Legere ergo sum

Tengo un problema. Es algo inesperado porque no creí que pudiera volverme a pasar a mis treinta, pero me he vuelto a enamorar. Al principio, dudaba. Me decía a mí mismo «tal vez mi familia no lo acepte», pero siempre han sido comprensivos conmigo. La verdad… el del problema soy yo. Aceptar mi amor implica dejar muchas cosas atrás: estoy asustado. Sin embargo, escribo estas líneas porque he llegado a un punto de no retorno y si no reflexiono —y actúo en consecuencia— esto puede terminar en tragedia.

Me he enamorado de los libros. Aunque hemos convivido por años, nunca habíamos pasado de ser «mejores amigos». En el colegio, leía un libro por semana (medio libro si habían chorrocientas páginas), pero nunca pensé en ellos como algo más que una distracción. Me coqueteaban, pero siempre destiné mi tiempo a cosas más serias: la espiritualidad, el activismo, la medicina, la política, un posible doctorado. Sin embargo, algo pasó, déjenme contarles:

En los primeros días de marzo, el gobierno de Ecuador firmó un acuerdo con el fondo monetario internacional. Ese acuerdo exigía la salida de unos cuantos miles de empleados públicos. Uno de esos fui yo. Tenía un excelente rendimiento, pero no estamos en un país donde eso sea estrictamente tomado en cuenta, más bien lo contrario, afrenta al statu quo. Lo que pasó a continuación es que perdí mi rutina. Volví a casa. Empecé a buscar trabajo. Pronto me di cuenta que no era precisamente el mejor momento. Mis padres me ayudaron. Con su dinero, dejé de preocuparme. Terminé con nuevas responsabilidades ajenas a las económicas. Era un mal amo de casa y, lo que es peor, un empedernido dueño de mi tiempo. Leí. Leí como nunca antes había leído y me atreví a algo nuevo: contar historias.

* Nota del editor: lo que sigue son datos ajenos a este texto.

(* ===== verification/LinksRecord.v ===== *)
(** * links: links of a record (links/src/lib.rs, links/src/record.rs)

    The [Link] type, [parse_any_link], and the walk that collects the links of
    a JSON record with their paths. *)

From S2P Require Import Prelude RustStr LinksDid LinksAtUri.

(** ** JSON (the [tinyjson::JsonValue] enum) *)

(** An object is the list of its entries in the order the hash map yields
    them; keys are distinct in a parsed value ([json_wf]). *)
#[warnings="-register-all"]
Inductive JsonValue : Type :=
  | JNumber (n : spec_float)
  | JBoolean (b : bool)
  | JString (s : string)
  | JNull
  | JArray (a : list JsonValue)
  | JObject (o : list (string * JsonValue)).

Section JsonInd.
Variable P : JsonValue → Prop.
Hypothesis Hnum : ∀ n, P (JNumber n).
Hypothesis Hbool : ∀ b, P (JBoolean b).
Hypothesis Hstr : ∀ s, P (JString s).
Hypothesis Hnull : P JNull.
Hypothesis Harr : ∀ a, Forall P a → P (JArray a).
Hypothesis Hobj : ∀ o, Forall (λ e, P e.2) o → P (JObject o).

Fixpoint json_ind (v : JsonValue) : P v :=
  match v with
  | JNumber n => Hnum n
  | JBoolean b => Hbool b
  | JString s => Hstr s
  | JNull => Hnull
  | JArray a => Harr a ((fix go a : Forall P a :=
      match a with [] => Forall_nil_2 _ | x :: a => Forall_cons_2 _ _ _ (json_ind x) (go a) end) a)
  | JObject o => Hobj o ((fix go o : Forall (λ e, P e.2) o :=
      match o with [] => Forall_nil_2 _ | x :: o => Forall_cons_2 _ _ _ (json_ind x.2) (go o) end) o)
  end.
End JsonInd.

(** [HashMap::get]. *)
Fixpoint obj_get (key : string) (o : list (string * JsonValue)) : option JsonValue :=
  match o with
  | [] => None
  | (k, v) :: o => if bool_decide (k = key) then Some v else obj_get key o
  end.

Module Links.

(** ** links/src/lib.rs *)

Inductive Link : Type :=
  | AtUri (s : string)
  | Uri (s : string)
  | DidLink (s : string).

#[global] Instance Link_eq_dec : EqDecision Link.
Proof. solve_decision. Defined.

Definition as_str (l : Link) : string :=
  match l with AtUri s | Uri s | DidLink s => s end.

Definition into_string (l : Link) : string :=
  match l with AtUri s | Uri s | DidLink s => s end.

Definition name (l : Link) : string :=
  match l with AtUri _ => "at-uri" | Uri _ => "uri" | DidLink _ => "did" end.

Definition link_at_uri_collection (l : Link) : option string :=
  match l with AtUri s => AtUri.at_uri_collection s | _ => None end.

Definition did (l : Link) : option string :=
  match l with
  | AtUri s =>
      rest ← strip_prefix "at://" s;
      match split_once "/" rest with
      | Some (did, _) => Some did
      | None => Some rest
      end
  | Uri _ => None
  | DidLink did => Some did
  end.

Record CollectedLink : Type := mkCollectedLink {
  path : string;
  target : Link
}.

#[global] Instance CollectedLink_eq_dec : EqDecision CollectedLink.
Proof. solve_decision. Defined.

Section WithUri.
Context `{FluentUri}.

Definition parse_uri (s : string) : option string := uri_parse_normalized s.

Definition parse_any_link (s : string) : option Link :=
  match AtUri.parse_at_uri s with
  | Some u => Some (AtUri u)
  | None =>
      match Did.parse_did s with
      | Some d => Some (DidLink d)
      | None => Uri <$> parse_uri s
      end
  end.

(** ** links/src/record.rs *)

(** The path of an array element. *)
Definition child_path (p : string) (child : JsonValue) : string :=
  match child with
  | JObject o =>
      match obj_get "$type" o with
      | Some (JString t) => p +:+ "[" +:+ t +:+ "]"
      | _ => p +:+ "[]"
      end
  | _ => p +:+ "[]"
  end.

Fixpoint walk_record (p : string) (v : JsonValue) (found : list CollectedLink)
    : list CollectedLink :=
  match v with
  | JObject o =>
      fold_left (λ found e, walk_record (p +:+ "." +:+ e.1) e.2 found) o found
  | JArray a =>
      fold_left (λ found child, walk_record (child_path p child) child found) a found
  | JString s =>
      match parse_any_link s with
      | Some link => found ++ [mkCollectedLink p link]
      | None => found
      end
  | _ => found
  end.

Definition collect_links (v : JsonValue) : list CollectedLink := walk_record "" v [].

(** ** What is collected *)

(** [found] is only ever appended to. *)
Lemma fold_walk_acc {A} (f : A → JsonValue) (g : A → string) (l : list A) found :
  Forall (λ e, ∀ p found, walk_record p (f e) found = found ++ walk_record p (f e) []) l →
  fold_left (λ found e, walk_record (g e) (f e) found) l found =
  found ++ flat_map (λ e, walk_record (g e) (f e) []) l.
Proof.
  intros Hl; revert found; induction Hl as [|e l He Hl IH]; intros found; simpl.
  - by rewrite app_nil_r.
  - rewrite IH, He. by rewrite <- app_assoc.
Qed.

Lemma walk_record_acc v p found : walk_record p v found = found ++ walk_record p v [].
Proof.
  revert p found; induction v using json_ind; intros p found; simpl; try by rewrite app_nil_r.
  - by destruct (parse_any_link s); rewrite ?app_nil_r.
  - rewrite !(fold_walk_acc (λ x, x)) by done. done.
  - rewrite !(fold_walk_acc snd) by done. done.
Qed.

Lemma walk_record_object p o :
  walk_record p (JObject o) [] = flat_map (λ e, walk_record (p +:+ "." +:+ e.1) e.2 []) o.
Proof.
  simpl. rewrite (fold_walk_acc snd); [done|].
  apply Forall_forall; intros; apply walk_record_acc.
Qed.

Lemma walk_record_array p a :
  walk_record p (JArray a) [] = flat_map (λ v, walk_record (child_path p v) v []) a.
Proof.
  simpl. rewrite (fold_walk_acc (λ x, x)); [done|].
  apply Forall_forall; intros; apply walk_record_acc.
Qed.

(** [leaf_at p v q s]: walking [v] from path [p] meets the string [s] at [q]. *)
Inductive leaf_at : string → JsonValue → string → string → Prop :=
  | leaf_string p s : leaf_at p (JString s) p s
  | leaf_array p a v q s :
      v ∈ a → leaf_at (child_path p v) v q s → leaf_at p (JArray a) q s
  | leaf_object p o k v q s :
      (k, v) ∈ o → leaf_at (p +:+ "." +:+ k) v q s → leaf_at p (JObject o) q s.

Lemma walk_record_leaf v p q l :
  mkCollectedLink q l ∈ walk_record p v [] ↔ ∃ s, leaf_at p v q s ∧ parse_any_link s = Some l.
Proof.
  revert p; induction v as [| |s| |a IH|o IH] using json_ind; intros p.
  1,2,4: split; [by intros ?%not_elem_of_nil|intros (? & Hl & _); inversion Hl].
  - simpl. split.
    + destruct (parse_any_link s) eqn:E; simpl; [|by intros ?%not_elem_of_nil].
      intros [= -> ->]%list_elem_of_singleton. exists s. split; [constructor|done].
    + intros (s' & Hl & Hs). inversion Hl; subst. rewrite Hs. by apply list_elem_of_singleton.
  - rewrite walk_record_array, list_elem_of_In, in_flat_map. rewrite list.Forall_forall in IH. split.
    + intros (v & Hv & Hq). apply list_elem_of_In in Hv, Hq.
      destruct (proj1 (IH _ Hv _) Hq) as (s & Hs & ?). exists s. split; [|done]. by eapply leaf_array.
    + intros (s & Hl & Hs). inversion Hl; subst. eexists; split; [by apply list_elem_of_In|].
      apply list_elem_of_In, IH; eauto.
  - rewrite walk_record_object, list_elem_of_In, in_flat_map. rewrite list.Forall_forall in IH. split.
    + intros ([k v] & Hv & Hq). apply list_elem_of_In in Hv, Hq.
      destruct (proj1 (IH _ Hv _) Hq) as (s & Hs & ?). exists s. split; [|done]. by eapply leaf_object.
    + intros (s & Hl & Hs). inversion Hl; subst. eexists (_, _); split; [by apply list_elem_of_In|].
      apply list_elem_of_In, (IH (_, _)); eauto.
Qed.

(** [collect_links] is sound and complete: a link is reported at a path
    exactly when the record holds, at that path, a string that parses to it. *)
Theorem collect_links_spec v q l :
  mkCollectedLink q l ∈ collect_links v ↔ ∃ s, leaf_at "" v q s ∧ parse_any_link s = Some l.
Proof. apply walk_record_leaf. Qed.

(** ** Independence of the hash map order *)

(** Same value up to the order of object entries, at any depth. *)
#[warnings="-register-all"]
Inductive json_perm : JsonValue → JsonValue → Prop :=
  | jp_refl v : json_perm v v
  | jp_array a a' : Forall2 json_perm a a' → json_perm (JArray a) (JArray a')
  | jp_object o o1 o' :
      NoDup o.*1 → o ≡ₚ o1 → Forall2 (λ e e', e.1 = e'.1 ∧ json_perm e.2 e'.2) o1 o' →
      json_perm (JObject o) (JObject o').

Lemma obj_get_Some k o v : NoDup o.*1 → obj_get k o = Some v ↔ (k, v) ∈ o.
Proof.
  induction o as [|[k' v'] o IH]; simpl; intros Hnd.
  { split; [done|by intros ?%not_elem_of_nil]. }
  apply NoDup_cons in Hnd as [Hk Hnd]. rewrite elem_of_cons. case_bool_decide as E.
  - subst. split; [intros [= ->]; by left|]. intros [[= ->]|Hin]; [done|].
    destruct Hk. apply list_elem_of_fmap. by exists (k, v).
  - rewrite IH by done. naive_solver.
Qed.

Lemma obj_get_Permutation k o o' : NoDup o.*1 → o ≡ₚ o' → obj_get k o = obj_get k o'.
Proof.
  intros Hnd Hp. apply option_eq; intros v. rewrite !obj_get_Some; [by rewrite Hp|by rewrite <- Hp|done].
Qed.

Lemma obj_get_Forall2 k o o' :
  Forall2 (λ e e', e.1 = e'.1 ∧ json_perm e.2 e'.2) o o' →
  option_Forall2 json_perm (obj_get k o) (obj_get k o').
Proof.
  induction 1 as [|[k1 v1] [k2 v2] o o' [Hk Hv] Ho IH]; simpl in *; [constructor|].
  subst. by case_bool_decide; [constructor|].
Qed.

Lemma obj_get_json_perm k o o' :
  json_perm (JObject o) (JObject o') → option_Forall2 json_perm (obj_get k o) (obj_get k o').
Proof.
  inversion 1 as [|? ? ?|? o1 ? Hnd Hp Hf]; subst.
  - destruct (obj_get k o'); constructor. constructor.
  - erewrite (obj_get_Permutation k o o1) by done. by apply obj_get_Forall2.
Qed.

Lemma child_path_json_perm p v v' : json_perm v v' → child_path p v = child_path p v'.
Proof.
  intros Hv. destruct Hv as [v|a a' Ha|o o1 o' Hnd Hp Hf]; try done. simpl.
  assert (Hg : option_Forall2 json_perm (obj_get "$type" o) (obj_get "$type" o')).
  { apply obj_get_json_perm. by econstructor. }
  destruct Hg as [x y Hxy|]; [|done]. by destruct Hxy.
Qed.

Lemma flat_map_perm {A B} (f g : A → list B) (R : A → A → Prop) (l l' : list A) :
  Forall2 R l l' → (∀ x y, x ∈ l → R x y → f x ≡ₚ g y) → flat_map f l ≡ₚ flat_map g l'.
Proof.
  induction 1 as [|x y l l' Hxy Hl IH]; intros Hf; simpl; [done|].
  rewrite (Hf x y), IH; [done| |by left|done]. intros; apply Hf; [by right|done].
Qed.

Lemma walk_record_json_perm v v' p : json_perm v v' → walk_record p v [] ≡ₚ walk_record p v' [].
Proof.
  revert v' p. induction v as [| |s| |a IH|o IH] using json_ind; intros v' p Hp.
  1-4: by inversion Hp; subst.
  - inversion Hp as [|? a' Ha|]; subst; [done|]. rewrite !walk_record_array.
    rewrite list.Forall_forall in IH. eapply flat_map_perm; [done|].
    intros x y Hx Hxy. rewrite (child_path_json_perm _ _ _ Hxy). by apply IH.
  - inversion Hp as [|? ? ?|? o1 o' Hnd Hperm Hf]; subst; [done|]. rewrite !walk_record_object.
    rewrite list.Forall_forall in IH. rewrite Hperm.
    eapply flat_map_perm; [done|]. intros x y Hx [Hk Hxy]. rewrite Hk. apply IH; [|done]. by rewrite Hperm.
Qed.

(** The links collected from a record do not depend on the order in which
    the hash maps of its objects are iterated, up to the order of the result. *)
Theorem collect_links_order_independent v v' :
  json_perm v v' → collect_links v ≡ₚ collect_links v'.
Proof. apply walk_record_json_perm. Qed.

End WithUri.

Section Witness.
#[local] Existing Instance AtUri.plain_uri.

Lemma collect_links_order_independent_witness :
  collect_links (JObject [("a", JString "https://e.com"); ("b", JString "did:plc:x")]) ≡ₚ
  collect_links (JObject [("b", JString "did:plc:x"); ("a", JString "https://e.com")]).
Proof.
  apply collect_links_order_independent. eapply jp_object; [| |].
  - apply (bool_decide_eq_true_1 (NoDup ["a"; "b"])). reflexivity.
  - apply perm_swap.
  - repeat constructor.
Defined.

Example collect_links_facet :
  collect_links (JObject [("facets", JArray [JObject
    [("features", JArray [JObject [("$type", JString "app.bsky.richtext.facet#link");
                                   ("uri", JString "https://youtu.be/oKXm4szEP1Q")]])]]);
    ("text", JString "hello")]) =
  [mkCollectedLink ".facets[].features[app.bsky.richtext.facet#link].uri"
     (Uri "https://youtu.be/oKXm4szEP1Q")].
Proof. reflexivity. Qed.

End Witness.

End Links.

Me parece que siempre lo he querido, ¿a ustedes no? Reuní valor (y cincuenta dólares) y fui a un taller para acabar un libro. Ese libro no existía, así que empecé un nuevo relato con una idea vieja. El libro está a medias, pero acabé los tres primeros capítulos. Me ocupé, o más bien la vida me ocupó y no pude seguir. Pero algo se transformó en mí. Ya no tenía el deseo vago de escribir un libro alguna vez. Había empezado uno y más bien la pregunta ahora es cuándo tendré el tiempo de acabarlo. Pero. La vida sigue. Siguió. Me interrumpe y es trágico. Leer es más fácil, no requiere acción, dilata el compromiso.

Y aquí es cuando un autor me abofeteó con su libro: Neil Gaiman, La vida desde las últimas filas. Me dio envidia. Es eso. Él supo desde niño que quería contar historias y pasó en bibliotecas en lugar de guarderías. Se enamoró de la literatura y le dedicó todo el tiempo que nunca tuve. Aprendió de ella, le da lo mejor de sí. Se gustan, se aman, y hasta logra solventarse. Maldita sea, le tuve envidia porque no creo que haya algo más enriquecedor: literaturizar la vida.

Me siento como Bruce Willis al final del Sexto sentido —reinterpretando su pasado tras una gran revelación. Recuerdo que mi biografía de redes sociales siempre pecó de sincera: «leo mucho, escribo un poco». Veo mi casa y sé que mi posesión más preciada son mis libros. Es lo único que realmente colecciono, es aquello que busco cuando salgo de compras. ¿Sabes qué hago cuando estoy inspirado? Escribo. Hasta sentir que me he vaciado en el texto. Aquí. Este soy yo. ¿Saben que me apena en la vida? Saber que no viviré lo suficiente para leer todo lo que quiero. ¿Mi proyecto pendiente? Publicar algo antes de morir. Que ciego he sido.

Estoy confundido. No sé si esto tiene que ser una tragedia. No sé qué oportunidades tengo, ni qué riesgos debo enfrentar para convertirme en alguien que, principalmente, lee y escribe. Por supuesto que tengo miedo.